Work to be completed
Return the lines below exactly as they appear, please, starting with the first and ending with the one that contains "(** [s.substring(a)] *)".

Exercise data
(** The class [\s] of a regular expression, which is also what [trim]
    strips: WhiteSpace and LineTerminator of ECMAScript. *)
Definition is_whitespace (c : N) : bool :=
  ((9 <=? c) && (c <=? 13) || (c =? 32) || (c =? 0xA0) || (c =? 0x1680)
   || (0x2000 <=? c) && (c <=? 0x200A)
   || (c =? 0x2028) || (c =? 0x2029) || (c =? 0x202F) || (c =? 0x205F)
   || (c =? 0x3000) || (c =? 0xFEFF))%N.

Fixpoint startsWith (p s : jsstring) : bool :=
  match p, s with
  | [], _ => true
  | _ :: _, [] => false
  | a :: p', b :: s' => (a =? b)%N && startsWith p' s'
  end.

(** [s.includes(p)] *)
Fixpoint includes (s p : jsstring) : bool :=
  startsWith p s ||
  match s with
  | [] => false
  | _ :: r => includes r p
  end.

(** Number of positions of [s] at which [p] occurs. *)
Fixpoint occurrences (s p : jsstring) : nat :=
  (if startsWith p s then 1 else 0) +
  match s with
  | [] => 0
  | _ :: r => occurrences r p
  end.

Fixpoint trimStart (s : jsstring) : jsstring :=
  match s with
  | c :: r => if is_whitespace c then trimStart r else s
  | [] => []
  end.

Fixpoint trimEnd (s : jsstring) : jsstring :=
  match s with
  | [] => []
  | c :: r =>
    match trimEnd r with
    | [] => if is_whitespace c then [] else [c]
    | kept => c :: kept
    end
  end.

(** [s.trim()] *)
Definition trim (s : jsstring) : jsstring := trimEnd (trimStart s).

Definition clamp (s : jsstring) (i : Z) : Z := Z.max 0 (Z.min i (length s)).

(** [s.substring(a, b)]: both indices clamped to the string, swapped when
    out of order. *)
Definition substring (s : jsstring) (a b : Z) : jsstring :=
  let lo := Z.min (clamp s a) (clamp s b) in
  let hi := Z.max (clamp s a) (clamp s b) in
  firstn (Z.to_nat (hi - lo)) (skipn (Z.to_nat lo) s).

(** [s.substring(a)] *)
Definition substringFrom (s : jsstring) (a : Z) : jsstring :=
  substring s a (length s).

(** Scan of [lastIndexOf]: [i] is the index of the head of [s], [acc] the
    last index found so far. *)
Fixpoint lastIndexOf_from (s p : jsstring) (i acc : Z) : Z :=
  match s with
  | [] => if startsWith p [] then i else acc
  | _ :: r => lastIndexOf_from r p (i + 1) (if startsWith p s then i else acc)
  end.

(** [s.lastIndexOf(p)]: the greatest index at which [p] occurs, or -1. *)
Definition lastIndexOf (s p : jsstring) : Z := lastIndexOf_from s p 0 (-1).

End JsString.

Import JsString.

(* ================================================================== *)
(** * The regular expressions of the source *)
(* ================================================================== *)

Module Regex.

(** The patterns of the source are sequences of literals, [c+] and [c*]
    for a character class [c], and the anchor [$] (no [m] flag: the end of
    the string). *)
Inductive atom :=
| Lit (l : jsstring)
| Plus (c : N -> bool)
| Star (c : N -> bool)
| Eos.

Definition regex := list atom.

(** Length of the longest prefix of [s] whose code units are all in [c]. *)
Fixpoint span (c : N -> bool) (s : jsstring) : nat :=
  match s with
  | x :: r => if c x then S (span c r) else 0
  | [] => 0
  end.

(** Greedy choice with backtracking: the count [lo + n] first, down to
    [lo]. *)
Fixpoint try_down (k : nat -> option nat) (lo n : nat) : option nat :=
  match k (lo + n)%nat with
  | Some r => Some r
  | None => match n with
            | O => None
            | S m => try_down k lo m
            end
  end.

(** [match_at re s]: the number of code units of the match of [re] at the
    head of [s], if there is one. *)
Fixpoint match_at (re : regex) (s : jsstring) : option nat :=
  match re with
  | [] => Some O
  | Lit l :: re' =>
    if startsWith l s
    then option_map (Nat.add (List.length l)) (match_at re' (skipn (List.length l) s))
    else None
  | Plus c :: re' =>
    match span c s with
    | O => None
    | S n => try_down (fun k => option_map (Nat.add k) (match_at re' (skipn k s))) 1 n
    end
  | Star c :: re' =>
    try_down (fun k => option_map (Nat.add k) (match_at re' (skipn k s))) 0 (span c s)
  | Eos :: re' =>
    match s with
    | [] => match_at re' []
    | _ :: _ => None
    end
  end.

(** [s.replace(/re/g, by)] for a replacement [by] without [$]: the matches
    are found from left to right, the search resuming after each match
    ([skip] counts the code units of the current match still to drop); an
    empty match is replaced and the scan moves one code unit on. *)
Fixpoint replaceAll_go (re : regex) (by_ : jsstring) (skip : nat) (s : jsstring)
  : jsstring :=
  match s with
  | [] => match skip, match_at re [] with
          | O, Some _ => by_
          | _, _ => []
          end
  | c :: r =>
    match skip with
    | S k => replaceAll_go re by_ k r
    | O => match match_at re s with
           | Some (S n) => by_ ++ replaceAll_go re by_ n r
           | Some O => by_ ++ c :: replaceAll_go re by_ O r
           | None => c :: replaceAll_go re by_ O r
           end
    end
  end.

Definition replaceAll (re : regex) (by_ : jsstring) (s : jsstring) : jsstring :=
  replaceAll_go re by_ O s.

(** [s.replace(/re/, by)], without the [g] flag: the first match only. *)
Fixpoint replaceFirst (re : regex) (by_ : jsstring) (s : jsstring) : jsstring :=
  match match_at re s with
  | Some n => by_ ++ skipn n s
  | None => match s with
            | [] => []
            | c :: r => c :: replaceFirst re by_ r
            end
  end.

(** Whether [re] matches somewhere in [s]. *)
Fixpoint test (re : regex) (s : jsstring) : bool :=
  match match_at re s with
  | Some _ => true
  | None => match s with
            | [] => false
            | _ :: r => test re r
            end
  end.

(** [\s] and [[^\s,.]] *)
Definition ws : N -> bool := is_whitespace.
Definition token_char (c : N) : bool :=
  negb (is_whitespace c) && negb (c =? 44)%N && negb (c =? 46)%N.

End Regex.

Import Regex.

(* ================================================================== *)
(** * file-processing.service.ts *)
(* ================================================================== *)

Module FileProcessing.

Definition MAX_CHARS : Z := 10000.

Record TruncateResult := mkTruncateResult {
  tr_text : jsstring;
  tr_wasTruncated : bool
}.

Record SanitizeResult := mkSanitizeResult {
  text : jsstring;
  wasTruncated : bool;
  originalLength : Z;
  truncatedLength : Z
}.

Definition sentenceEndings : list jsstring :=
  Eval vm_compute in
    [js ". "; [46; 10]; js "! "; [33; 10]; js "? "; [63; 10]]%N.

Definition paragraphBreaks : list jsstring :=
  Eval vm_compute in [[10; 10]; [10; 32]]%N.

(** The loop [for (const p of patterns) { const index =
    searchText.lastIndexOf(p); if (index > last) last = index; }] from
    [last = -1]. *)
Definition lastOfAny (searchText : jsstring) (patterns : list jsstring) : Z :=
  fold_left
    (fun last p =>
       let index := lastIndexOf searchText p in
       if (last <? index)%Z then index else last)
    patterns (-1)%Z.

(** [Math.max(0, MAX_CHARS - Math.floor(MAX_CHARS * 0.2))]: the floor of
    the floating-point product is 2000. *)
Definition searchStart : Z := Z.max 0 (MAX_CHARS - MAX_CHARS * 2 / 10).

(** The text in which [truncateText] looks for a breaking point. *)
Definition searchWindow (text : jsstring) : jsstring :=
  substringFrom (substring text 0 MAX_CHARS) searchStart.

Definition truncateText (text : jsstring) : TruncateResult :=
  if (length text <=? MAX_CHARS)%Z then mkTruncateResult text false
  else
    let truncated := substring text 0 MAX_CHARS in
    let searchText := substringFrom truncated searchStart in
    let lastSentenceEnd := lastOfAny searchText sentenceEndings in
    let truncated :=
      if (-1 <? lastSentenceEnd)%Z
      then substring truncated 0 (searchStart + lastSentenceEnd + 1)
      else truncated in
    let truncated :=
      if (lastSentenceEnd =? -1)%Z then
        let lastParagraphEnd := lastOfAny searchText paragraphBreaks in
        if (-1 <? lastParagraphEnd)%Z
        then substring truncated 0 (searchStart + lastParagraphEnd)
        else truncated
      else truncated in
    mkTruncateResult (trim truncated) true.

(** [/\s+/g] and [/\n\s*\n/g] *)
Definition re_whitespace_run : regex := [Plus ws].
Definition re_blank_lines : regex := [Lit [10%N]; Star ws; Lit [10%N]].

(** The [sanitized] text of [sanitizeText], before truncation. *)
Definition sanitized (text : jsstring) : jsstring :=
  trim (replaceAll re_blank_lines [10%N]
          (replaceAll re_whitespace_run [32%N] text)).

Definition sanitizeText (text : jsstring) : SanitizeResult :=
  let sanitized := sanitized text in
  let originalLength := length sanitized in
  let result := truncateText sanitized in
  mkSanitizeResult (tr_text result) (tr_wasTruncated result)
                   originalLength (length (tr_text result)).

End FileProcessing.

(* ================================================================== *)
(** * Values decoded by JSON.parse *)
(* ================================================================== *)

Module Json.

(** [number] is the type of JavaScript numbers; the only operation the
    source applies to one is [toString], a parameter of [OpenAI]. *)
#[warnings="-register-all"]
Inductive json (number : Type) : Type :=
| JNull
| JBool (b : bool)
| JNum (n : number)
| JStr (s : jsstring)
| JArr (items : list (json number))
| JObj (fields : list (jsstring * json number)).

Arguments JNull {number}.
Arguments JBool {number} b.
Arguments JNum {number} n.
Arguments JStr {number} s.
Arguments JArr {number} items.
Arguments JObj {number} fields.

Section Access.
Context {number : Type}.

(** [obj[k]] on a decoded object: of two fields with one name, JSON.parse
    keeps the later. *)
Definition get (fields : list (jsstring * json number)) (k : jsstring)
  : option (json number) :=
  fold_left (fun found kv => if eqb (fst kv) k then Some (snd kv) else found)
            fields None.

(** [k in obj] *)
Definition has (fields : list (jsstring * json number)) (k : jsstring) : bool :=
  match get fields k with
  | Some _ => true
  | None => false
  end.

(** [v === s] for a string [s] *)
Definition is_string (s : jsstring) (v : json number) : bool :=
  match v with
  | JStr t => eqb t s
  | _ => false
  end.

(** [answers.includes(label)] for a string [label] *)
Definition includes_label (answers : list (json number)) (label : jsstring) : bool :=
  existsb (is_string label) answers.

(** [v ?? d], where [v] is [undefined] when absent *)
Definition nullish (v : option (json number)) (d : json number) : json number :=
  match v with
  | None | Some JNull => d
  | Some x => x
  end.

End Access.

Task output
(** The class [\s] of a regular expression, which is also what [trim]
    strips: WhiteSpace and LineTerminator of ECMAScript. *)
Definition is_whitespace (c : N) : bool :=
  ((9 <=? c) && (c <=? 13) || (c =? 32) || (c =? 0xA0) || (c =? 0x1680)
   || (0x2000 <=? c) && (c <=? 0x200A)
   || (c =? 0x2028) || (c =? 0x2029) || (c =? 0x202F) || (c =? 0x205F)
   || (c =? 0x3000) || (c =? 0xFEFF))%N.

Fixpoint startsWith (p s : jsstring) : bool :=
  match p, s with
  | [], _ => true
  | _ :: _, [] => false
  | a :: p', b :: s' => (a =? b)%N && startsWith p' s'
  end.

(** [s.includes(p)] *)
Fixpoint includes (s p : jsstring) : bool :=
  startsWith p s ||
  match s with
  | [] => false
  | _ :: r => includes r p
  end.

(** Number of positions of [s] at which [p] occurs. *)
Fixpoint occurrences (s p : jsstring) : nat :=
  (if startsWith p s then 1 else 0) +
  match s with
  | [] => 0
  | _ :: r => occurrences r p
  end.

Fixpoint trimStart (s : jsstring) : jsstring :=
  match s with
  | c :: r => if is_whitespace c then trimStart r else s
  | [] => []
  end.

Fixpoint trimEnd (s : jsstring) : jsstring :=
  match s with
  | [] => []
  | c :: r =>
    match trimEnd r with
    | [] => if is_whitespace c then [] else [c]
    | kept => c :: kept
    end
  end.

(** [s.trim()] *)
Definition trim (s : jsstring) : jsstring := trimEnd (trimStart s).

Definition clamp (s : jsstring) (i : Z) : Z := Z.max 0 (Z.min i (length s)).

(** [s.substring(a, b)]: both indices clamped to the string, swapped when
    out of order. *)
Definition substring (s : jsstring) (a b : Z) : jsstring :=
  let lo := Z.min (clamp s a) (clamp s b) in
  let hi := Z.max (clamp s a) (clamp s b) in
  firstn (Z.to_nat (hi - lo)) (skipn (Z.to_nat lo) s).

(** [s.substring(a)] *)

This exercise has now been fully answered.